25 Jul 2012 By Jeff Glekin

India’s top four IT outsourcing firms are in a dog-fight. In the boom times, all of Bangalore’s finest were able to grow in tandem. But in today’s climate the game has turned to a scrap for market share. Tata Consultancy Services and HCL Technologies look to be on top, but don’t rule out a revival at Infosys and Wipro.

Disappointing results from both Infosys and Wipro look all the worse alongside strong performances by domestic rivals. Earnings at global software and IT services companies are expected to decline by 2 percent on an average this year, according to Societe Generale research. And while HCL’s latest quarterly numbers were good, the group cautioned that large U.S. and European corporations had spent 40 percent less on new projects in the first half compared to the same period last year.

A tougher environment that creates winners and losers amongst India’s big outsources may be no bad thing. Both Infosys and Wipro have changed CEOs recently. Local rivalry means that both men are now under real pressure to keep their companies competitive.

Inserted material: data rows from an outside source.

(** * Cultural-protocol field gating of the ACT tools

    A shallow embedding of [tools/base_tool.py] (class [BaseTool]) and
    [tools/ghl_tool.py] (class [GHLTool]) and the properties of the
    field-access policy, the guarded contact store and the review
    classifier.

    Conventions of the embedding.
    - Python [str] values are [string]s of ASCII characters.
    - A Python [dict] is an association list in insertion order; lookups
      take the first binding of a key.
    - An exception is a value of type [exn]; a method of the tool is a
      function from the tool's state to an outcome and the state left
      behind, because mutations made before an exception stay in place.
    - The coroutines of [GHLTool] are awaited one after the other, so they
      are modelled as sequential calls. *)

From Stdlib Require Import String Ascii List ZArith Bool Arith Lia.
Import ListNotations.

Local Open Scope string_scope.
Local Open Scope list_scope.

(* ================================================================== *)
(** * Python values and string primitives *)
(* ================================================================== *)

Module Py.

(** The values stored in [customFields] and given as thresholds of search
    conditions: [None], booleans, integers, strings and lists. *)
#[warnings="-register-all"] Inductive pyval : Type :=
| VNone : pyval
| VBool : bool -> pyval
| VInt : Z -> pyval
| VStr : string -> pyval
| VList : list pyval -> pyval.

(** [bool(v)]: the truth value Python gives to [v] in an [if]. *)
Definition truthy (v : pyval) : bool :=
  match v with
  | VNone => false
  | VBool b => b
  | VInt z => negb (z =? 0)%Z
  | VStr s => negb (s =? "")
  | VList l => match l with [] => false | _ :: _ => true end
  end.

(** [bool] is a subclass of [int]: [True] counts as 1, [False] as 0. *)
Definition as_number (v : pyval) : option Z :=
  match v with
  | VBool b => Some (if b then 1%Z else 0%Z)
  | VInt z => Some z
  | _ => None
  end.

And there are areas where greater focus and discipline should drive improvements for customers and investors. All the companies need to find the right mix between traditional outsourcing service and higher-value IT consultancy. TCS has been particularly skilled at changing with the times, increasing its market share in lower-cost activities. By contrast, Infosys lost ground in this segment and has been unable to compensate with its consultancy business, given stiff competition from the likes of U.S.-based IBM and Accenture. Infosys’ long-term strategy to reposition towards higher-margin may prove clever when the economy recovers, and competition for TCS should be a spur to accelerate implementation.

The $69 billion industry needed to be shaken out of an emerging complacency, having grown to hog 28 percent of global IT outsourcing spend. A tougher market should foster innovation and better value services for clients. There may be a painful adjustment for India’s big four. But if it leaves them better able to compete with U.S. rivals, they will be glad of it.